Unemployment in Europe Stays High Amid Signs of Recovery

 Europe’s labor market remained stagnant in November, but analysts saw reason for hope elsewhere in the economy, including a surge in retail sales.

The unemployment rate in the euro zone stood at 12.1 percent, a stubbornly high level that has held since April, Eurostat, the European Union’s statistics agency, reported on Wednesday.

As the sovereign debt crisis seized the region and economic malaise set in, the jobless rose from just under 10 percent in early 2011 to the current record level. The November rate was in line with economists’ expectations.

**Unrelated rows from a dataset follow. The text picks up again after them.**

(* ===== verification/SyscallRun.v ===== *)
(** * System calls that return, and one that does not

    Calls whose arguments are in memory run to their end: what is written to a file is what
    is read from it, and a position that is set is the one that is used.  A descriptor that
    is not open stops the machine in three of the calls. *)

From S2P Require Import Prelude Bitmap Vaddr Cstring Stdlibc Cache CacheProof Inode InodeView InodeOps InodeIO InodeGrow InodeExpand InodeProof Directory FsCheck FileProps Fsutil.
From S2P Require Import FsFrame Syscall SyscallProof Descriptors.
#[local] Open Scope sys_scope.

(** ** Arguments in memory *)

(** The word at [a] is in pages of the process that are in frames. *)
Record word_ready (s : task) (a : Z) : Prop := {
  wr_not_null : a <> 0;
  wr_user : forall k, 0 <= k < 4 -> is_user_vaddr (a + k) = true;
  wr_page : forall k, 0 <= k < 4 -> is_Some (pages s !! pg_round_down (a + k));
  wr_frame : pg_round_down a ∈ resident s
}.

(** The state differs in the pages that are in frames only. *)
Definition more_frames (R : gset Z) (s : task) : task := set_memory (pages s) R s.
Record grown (s s' : task) : Prop := { gr_frames : resident s ⊆ resident s'; gr_same : s' = more_frames (resident s') s }.

#[local] Instance grown_preorder : PreOrder grown.
Proof.
  split; [by intros []|]. intros s1 s2 s3 [F1 S1] [F2 S2]. split; [by transitivity (resident s2)|]. rewrite S2 at 1. by rewrite S1.
Qed.

Lemma grown_word s s' a : grown s s' -> user_word s' a = user_word s a.
Proof. intros [_ ->]. done. Qed.
Lemma grown_ready s s' a : grown s s' -> word_ready s a -> word_ready s' a.
Proof. intros [Hr Hs] [H1 H2 H3 H4]. split; [done..| |set_solver]. by rewrite Hs. Qed.
Lemma grown_quiet s s' : grown s s' -> quiet s s'.
Proof. intros [_ ->]. by split. Qed.

Section Run.
Context {pager : Pager}.
Context (junk zeros : list Z) (oom : Z -> bool) (execute : list Z -> Z) (wait : Z -> Z).

Lemma load_byte_runs s a : is_user_vaddr a = true -> is_Some (pages s !! pg_round_down a) ->
  exists s', load_byte junk zeros oom a s = Ret (s', Val (user_byte s a)) /\ grown s s'.
Proof.
  intros Hu [[w page] Hp]. unfold load_byte, sbind, user_access, user_page. rewrite Hu, Hp. simpl. unfold user_byte. rewrite Hp.
  eexists. split; [done|]. split; [set_solver|]. unfold touch, more_frames. simpl. by rewrite insert_id.
Qed.

Lemma load_word_runs s a : word_ready s a -> exists s', load_word junk zeros oom a s = Ret (s', Val (user_word s a)) /\ grown s s'.
Proof.
  intros [_ Hu Hp _].
  assert (forall k s1, 0 <= k < 4 -> grown s s1 -> exists s2, load_byte junk zeros oom (a + k) s1 = Ret (s2, Val (user_byte s (a + k))) /\ grown s s2) as Hk.
  { intros k s1 Hk Hg. destruct (load_byte_runs s1 (a + k)) as (s2 & H & Hg'); [by apply Hu|destruct Hg as [_ ->]; by apply Hp|].
    exists s2. rewrite H, (q_mem s s1) by by apply grown_quiet. split; [done|by transitivity s1]. }
  destruct (Hk 0 s) as (s1 & H1 & G1); [lia|done|]. destruct (Hk 1 s1) as (s2 & H2 & G2); [lia|done|].
  destruct (Hk 2 s2) as (s3 & H3 & G3); [lia|done|]. destruct (Hk 3 s3) as (s4 & H4 & G4); [lia|done|].
  exists s4. split; [|done]. rewrite Z.add_0_r in H1. unfold load_word, sbind. simpl. unfold sbind. rewrite H1. simpl. rewrite H2. simpl.
  replace (a + 1 + 1) with (a + 2) by lia. rewrite H3. simpl. replace (a + 2 + 1) with (a + 3) by lia. rewrite H4. done.
Qed.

For the full European Union, made up of 28 member states, the jobless rate was unchanged at 10.9 percent. Eurostat estimated that 26.6 million people across Europe were unemployed and seeking work, 19,000 more than in October.

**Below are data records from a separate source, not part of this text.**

(* ===== verification/Schema.v ===== *)
(** * Schema: the MySQL state the handlers read and write

    The tables the models under src/Backend/src/models query, each a list
    of rows in primary-key order with its AUTO_INCREMENT counter; the
    pooled connection's transaction ([session]); the errors the code
    throws ([js_error], built as [new Error(msg)] with an optional
    [statusCode]); the JSON replies of the handlers and the error
    middleware [errorHandler] (middlewares/errorMiddleware.js).

    InnoDB does not give back AUTO_INCREMENT values on ROLLBACK, so
    [rollback_to] restores the rows of every table and keeps the counters;
    [db_rows_eq] is the equality of the rows, the state a client can
    observe. *)

From S2P Require Import Prelude.

Open Scope Z_scope.

(** ** Rows *)

Record unit_row := mkUnit {
  un_id : Z;
  un_name : string;
  un_acronym : option string;
  un_description : option string
}.

Record warehouse := mkWarehouse {
  wh_id : Z;
  wh_name : string;
  wh_description : option string;
  wh_unit_id : option Z
}.

Record product := mkProduct {
  pr_id : Z;
  pr_name : string;
  pr_unit : option string;
  pr_sku : option string;
  pr_barcode : option string;
  pr_description : option string
}.

(** [stock(id, product_id, warehouse_id, quantity)] *)
Record stock_row := mkStock {
  st_id : Z;
  st_product : Z;
  st_warehouse : Z;
  st_quantity : Z
}.

(** The [type] column of [stock_movements]: the strings "ENTRADA" and
    "SAIDA" are the only ones the code writes. *)
Inductive mtype := ENTRADA | SAIDA.

#[export] Instance mtype_eq_dec : EqDecision mtype.
Proof. solve_decision. Defined.

(** The change of balance a movement of this type and quantity records. *)
Definition signed_qty (t : mtype) (q : Z) : Z :=
  match t with ENTRADA => q | SAIDA => - q end.

(** [stock_movements(id, product_id, warehouse_id, user_id, type,
    quantity, previous_qty, new_qty, description, created_at)] *)
Record movement := mkMovement {
  mv_id : Z;
  mv_product : Z;
  mv_warehouse : Z;
  mv_user : option Z;
  mv_type : mtype;
  mv_quantity : Z;
  mv_previous : Z;
  mv_new : Z;
  mv_description : option string;
  mv_created_at : Z
}.

(** One element of [items_json]: [{ product, quantity, warehouse }]. *)
Record exit_item := mkExitItem {
  it_product : string;
  it_quantity : Z;
  it_warehouse : string
}.

(** [exit_orders(id, movement_id, client_name, client_document,
    declaration, pdf_path, items_json, signature_image, created_at)] *)
Record exit_order := mkExitOrder {
  eo_id : Z;
  eo_movement_id : Z;
  eo_client_name : string;
  eo_client_document : option string;
  eo_declaration : string;
  eo_pdf_path : option string;
  eo_items : list exit_item;
  eo_signature_image : option string;
  eo_created_at : Z
}.

Record user_row := mkUser {
  us_id : Z;
  us_name : string;
  us_email : string;
  us_password_hash : option string;
  us_role : string;
  us_matricula : option string;
  us_unit_id : option Z;
  us_warehouse_id : option Z;
  us_avatar_url : option string;
  us_invite_token_hash : option string;
  us_invite_expires_at : option Z;
  us_created_at : Z
}.

(** ** Tables *)

Record table (A : Type) := mkTable {
  rows : list A;
  next_id : Z
}.
Arguments mkTable {A} rows next_id.
Arguments rows {A} t.
Arguments next_id {A} t.

(** [INSERT]: the new row gets the AUTO_INCREMENT value as its id
    ([result.insertId]). *)
Definition tbl_insert {A} (mk : Z -> A) (t : table A) : Z * table A :=
  (next_id t, mkTable (rows t ++ [mk (next_id t)]) (next_id t + 1)).

(** [UPDATE t SET ... WHERE <P>]. *)
Definition tbl_update {A} (P : A -> bool) (f : A -> A) (t : table A) : table A :=
  mkTable (update_where P f (rows t)) (next_id t).

Record db := mkDb {
  units : table unit_row;
  warehouses : table warehouse;
  products : table product;
  stock : table stock_row;
  movements : table movement;
  exit_orders : table exit_order;
  users : table user_row;
  clock : Z   (** [CURRENT_TIMESTAMP], the default of [created_at] *)
}.

Definition set_warehouses (t : table warehouse) (d : db) : db :=
  mkDb (units d) t (products d) (stock d) (movements d) (exit_orders d) (users d) (clock d).
Definition set_products (t : table product) (d : db) : db :=
  mkDb (units d) (warehouses d) t (stock d) (movements d) (exit_orders d) (users d) (clock d).
Definition set_stock (t : table stock_row) (d : db) : db :=
  mkDb (units d) (warehouses d) (products d) t (movements d) (exit_orders d) (users d) (clock d).
Definition set_movements (t : table movement) (d : db) : db :=
  mkDb (units d) (warehouses d) (products d) (stock d) t (exit_orders d) (users d) (clock d).
Definition set_exit_orders (t : table exit_order) (d : db) : db :=
  mkDb (units d) (warehouses d) (products d) (stock d) (movements d) t (users d) (clock d).
Definition set_units (t : table unit_row) (d : db) : db :=
  mkDb t (warehouses d) (products d) (stock d) (movements d) (exit_orders d) (users d) (clock d).
Definition set_users (t : table user_row) (d : db) : db :=
  mkDb (units d) (warehouses d) (products d) (stock d) (movements d) (exit_orders d) t (clock d).

(** The rows of every table agree: what a client of the database sees. *)
Definition db_rows_eq (d1 d2 : db) : Prop :=
  rows (units d1) = rows (units d2) /\
  rows (warehouses d1) = rows (warehouses d2) /\
  rows (products d1) = rows (products d2) /\
  rows (stock d1) = rows (stock d2) /\
  rows (movements d1) = rows (movements d2) /\
  rows (exit_orders d1) = rows (exit_orders d2) /\
  rows (users d1) = rows (users d2).

(** ROLLBACK: the rows of the snapshot, the counters of now. *)
Definition restore_table {A} (snap cur : table A) : table A :=
  mkTable (rows snap) (next_id cur).

Definition rollback_to (snap cur : db) : db :=
  mkDb (restore_table (units snap) (units cur))
       (restore_table (warehouses snap) (warehouses cur))
       (restore_table (products snap) (products cur))
       (restore_table (stock snap) (stock cur))
       (restore_table (movements snap) (movements cur))
       (restore_table (exit_orders snap) (exit_orders cur))
       (restore_table (users snap) (users cur))
       (clock cur).

(** ** The connection and its transaction *)

(** [sdb] is the state queries see; [snapshot] is the state saved by
    [conn.beginTransaction()] while a transaction is open. *)
Record session := mkSession {
  sdb : db;
  snapshot : option db
}.

(** ** Errors and replies *)

(** [const err = new Error(message); err.statusCode = code; throw err]. *)
Record js_error := mkError {
  statusCode : option Z;
  message : string;
  err_code : option string   (** [err.code] *)
}.

Definition http_error (code : Z) (msg : string) : js_error := mkError (Some code) msg None.
Definition plain_error (msg : string) : js_error := mkError None msg None.

(** A computation of a handler: it reads and writes the session and may
    throw. *)
Abbreviation St := (M session js_error).

(** The JSON bodies the handlers send. *)
Inductive body :=
| JMessage (msg : string)                     (** [{ message }] *)
| JError (msg : string)                       (** [{ error }] *)
| JMessageId (msg : string) (movement_id : Z) (** [{ message, movement_id }] *)
| JSuccess                                    (** [{ success: true }] *)
| JRows {A : Type} (rs : list A)              (** an array of rows *)
| JObject {A : Type} (x : A)                  (** one row as an object *)
| JEnd.                                       (** [res.end()]: no body *)

Record reply := mkReply {
  status : Z;
  payload : body
}.

(** [res.json(x)] answers 200. *)
Definition json (b : body) : reply := mkReply 200 b.

(** [errorHandler]: [res.status(err.statusCode || 500).json({ error:
    err.message || "Erro interno do servidor" })]. *)
Definition errorHandler (e : js_error) : reply :=
  mkReply (match statusCode e with Some c => if Z.eqb c 0 then 500 else c | None => 500 end)
          (JError (if String.eqb (message e) ""%string then "Erro interno do servidor"%string else message e)).

(** ** Session primitives *)

Definition read_db : St db := fun s => (Ok (sdb s), s).

Definition write_db (f : db -> db) : St unit :=
  fun s => (Ok tt, mkSession (f (sdb s)) (snapshot s)).

(** [conn.beginTransaction()] *)
Definition beginTransaction : St unit :=
  fun s => (Ok tt, mkSession (sdb s) (Some (sdb s))).

(** [conn.commit()] *)
Definition commit : St unit :=
  fun s => (Ok tt, mkSession (sdb s) None).

(** [conn.rollback()]: without an open transaction it does nothing. *)
Definition rollback (s : session) : session :=
  match snapshot s with
  | Some snap => mkSession (rollback_to snap (sdb s)) None
  | None => s
  end.

(** The [try { ... } catch (err) { await conn.rollback(); next(err); }]
    of the stock handlers (the [finally conn.release()] gives the
    connection back and changes nothing). *)
Definition try_rollback (c : St reply) (s : session) : reply * session :=
  match c s with
  | (Ok r, s') => (r, s')
  | (Err e, s') => (errorHandler e, rollback s')
  end.

(** [try { ... } catch (err) { next(err); }] of the handlers that use no
    transaction. *)
Definition try_next (c : St reply) (s : session) : reply * session :=
  match c s with
  | (Ok r, s') => (r, s')
  | (Err e, s') => (errorHandler e, s')
  end.

(** ** Frames *)

(** [c] leaves the observation [f] of the session as it found it, on
    every run (the run may throw). *)
Definition preserves {A Y} (f : session -> Y) (c : St A) : Prop :=
  forall s, f (snd (c s)) = f s.

(** ** Lemmas on the rows *)

#[export] Instance db_rows_eq_equiv : Equivalence db_rows_eq.
Proof.
  split.
  - intros d. repeat split.
  - intros d1 d2 H. unfold db_rows_eq in *. intuition congruence.
  - intros d1 d2 d3 H1 H2. unfold db_rows_eq in *. intuition congruence.
Qed.

Lemma rollback_to_rows snap cur : db_rows_eq (rollback_to snap cur) snap.
Proof. repeat split. Qed.

Lemma tbl_insert_rows {A} (mk : Z -> A) t :
  rows (snd (tbl_insert mk t)) = rows t ++ [mk (next_id t)].
Proof. reflexivity. Qed.

Lemma tbl_insert_next {A} (mk : Z -> A) t :
  next_id (snd (tbl_insert mk t)) = next_id t + 1.
Proof. reflexivity. Qed.

#[export] Hint Resolve rollback_to_rows : estoque.

(** ** Frame lemmas *)

Section Frames.
Context {Y : Type} (f : session -> Y).

Lemma preserves_ret {A} (a : A) : preserves f (ret a).
Proof. intros s. reflexivity. Qed.

Lemma preserves_throw {A} (e : js_error) : preserves f (throw (A:=A) e).
Proof. intros s. reflexivity. Qed.

Lemma preserves_read_db : preserves f read_db.
Proof. intros s. reflexivity. Qed.

Lemma preserves_bind {A B} (c : St A) (k : A -> St B) :
  preserves f c -> (forall a, preserves f (k a)) -> preserves f (bind c k).
Proof.
  intros Hc Hk s. unfold bind. specialize (Hc s).
  destruct (c s) as [[a|e] s'] eqn:E; simpl in *; [|done].
  by rewrite Hk.
Qed.

Lemma preserves_write_db (g : db -> db) :
  (forall s, f (mkSession (g (sdb s)) (snapshot s)) = f s) -> preserves f (write_db g).
Proof. intros H s. apply H. Qed.

Lemma preserves_run {A} (c : St A) s r s' :
  preserves f c -> c s = (r, s') -> f s' = f s.
Proof. intros H E. specialize (H s). by rewrite E in H. Qed.
End Frames.

#[export] Hint Resolve preserves_ret preserves_throw preserves_read_db : estoque.

(** Prove a frame goal by following the binds of the computation. *)
Ltac frame :=
  repeat match goal with
  | |- preserves _ (bind _ _) => apply preserves_bind; [|intros ?]
  | |- preserves _ (match ?x with _ => _ end) => destruct x
  | |- preserves _ (if ?b then _ else _) => destruct b
  | |- preserves _ (ret _) => apply preserves_ret
  | |- preserves _ (throw _) => apply preserves_throw
  | |- preserves _ read_db => apply preserves_read_db
  | |- preserves _ (write_db _) => apply preserves_write_db; intros ?; reflexivity
  end; eauto with estoque.

(** ** Transactions *)

Lemma beginTransaction_run s :
  beginTransaction s = (Ok tt, mkSession (sdb s) (Some (sdb s))).
Proof. reflexivity. Qed.

(** A body that throws inside the transaction throws out of it. *)
Lemma begin_body_err {A B} (body : St A) (k : A -> St B) s e s1 :
  body (mkSession (sdb s) (Some (sdb s))) = (Err e, s1) ->
  bind beginTransaction (fun _ => bind body k) s = (Err e, s1).
Proof. intros H. unfold bind at 1. simpl. by rewrite (bind_Err _ _ _ _ _ H). Qed.

Lemma try_rollback_err c s e s1 :
  c s = (Err e, s1) -> try_rollback c s = (errorHandler e, rollback s1).
Proof. unfold try_rollback. by intros ->. Qed.

Lemma try_rollback_ok c s r s1 :
  c s = (Ok r, s1) -> try_rollback c s = (r, s1).
Proof. unfold try_rollback. by intros ->. Qed.

(** ROLLBACK of the transaction begun on [snap] gives back its rows and
    closes it. *)
Lemma rollback_restores s1 snap :
  snapshot s1 = Some snap ->
  db_rows_eq (sdb (rollback s1)) snap /\ snapshot (rollback s1) = None.
Proof. unfold rollback. intros ->. split; [apply rollback_to_rows|done]. Qed.

Lemma rollback_none s : snapshot s = None -> rollback s = s.
Proof. unfold rollback. by intros ->. Qed.

(** A computation that only reads, run successfully, returns the session
    it was given. *)
Lemma run_readonly {A} (c : St A) s a :
  snd (c s) = s -> fst (c s) = Ok a -> c s = (Ok a, s).
Proof. destruct (c s) as [r s']. simpl. by intros -> ->. Qed.

Lemma commit_run s : commit s = (Ok tt, mkSession (sdb s) None).
Proof. reflexivity. Qed.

More than five years after the implosion of Lehman Brothers in 2008 triggered a global financial collapse, Europe’s economy remains on fragile footing. Lending to businesses is contracting, and investment is weak.

There were indications, though, that the labor market might be lagging the broader economy.

There were 17 euro zone members in the period when the latest jobs data were tabulated. Eurostat will begin including information for the newest member, Latvia, which joined at the start of the year, in the January data.

Markets reacted calmly to the latest data, with the Euro Stoxx 50 index of euro zone blue-chip companies little changed.

The latest reports arrived on the eve of a policy meeting of the European Central Bank’s Governing Council. The bank surprised markets in November by cutting its benchmark interest rate to 0.25 percent from 0.5 percent, and economists say it is too soon to expect the bank to move on rates again this week.

But the jobless data, and the danger of deflation, will be important topics for discussion in Frankfurt. Consumer prices in the euro zone rose in December at an annual rate of only 0.8 percent, Eurostat reported on Tuesday — far below the E.C.B.’s inflation target of less than, but close to, 2 percent.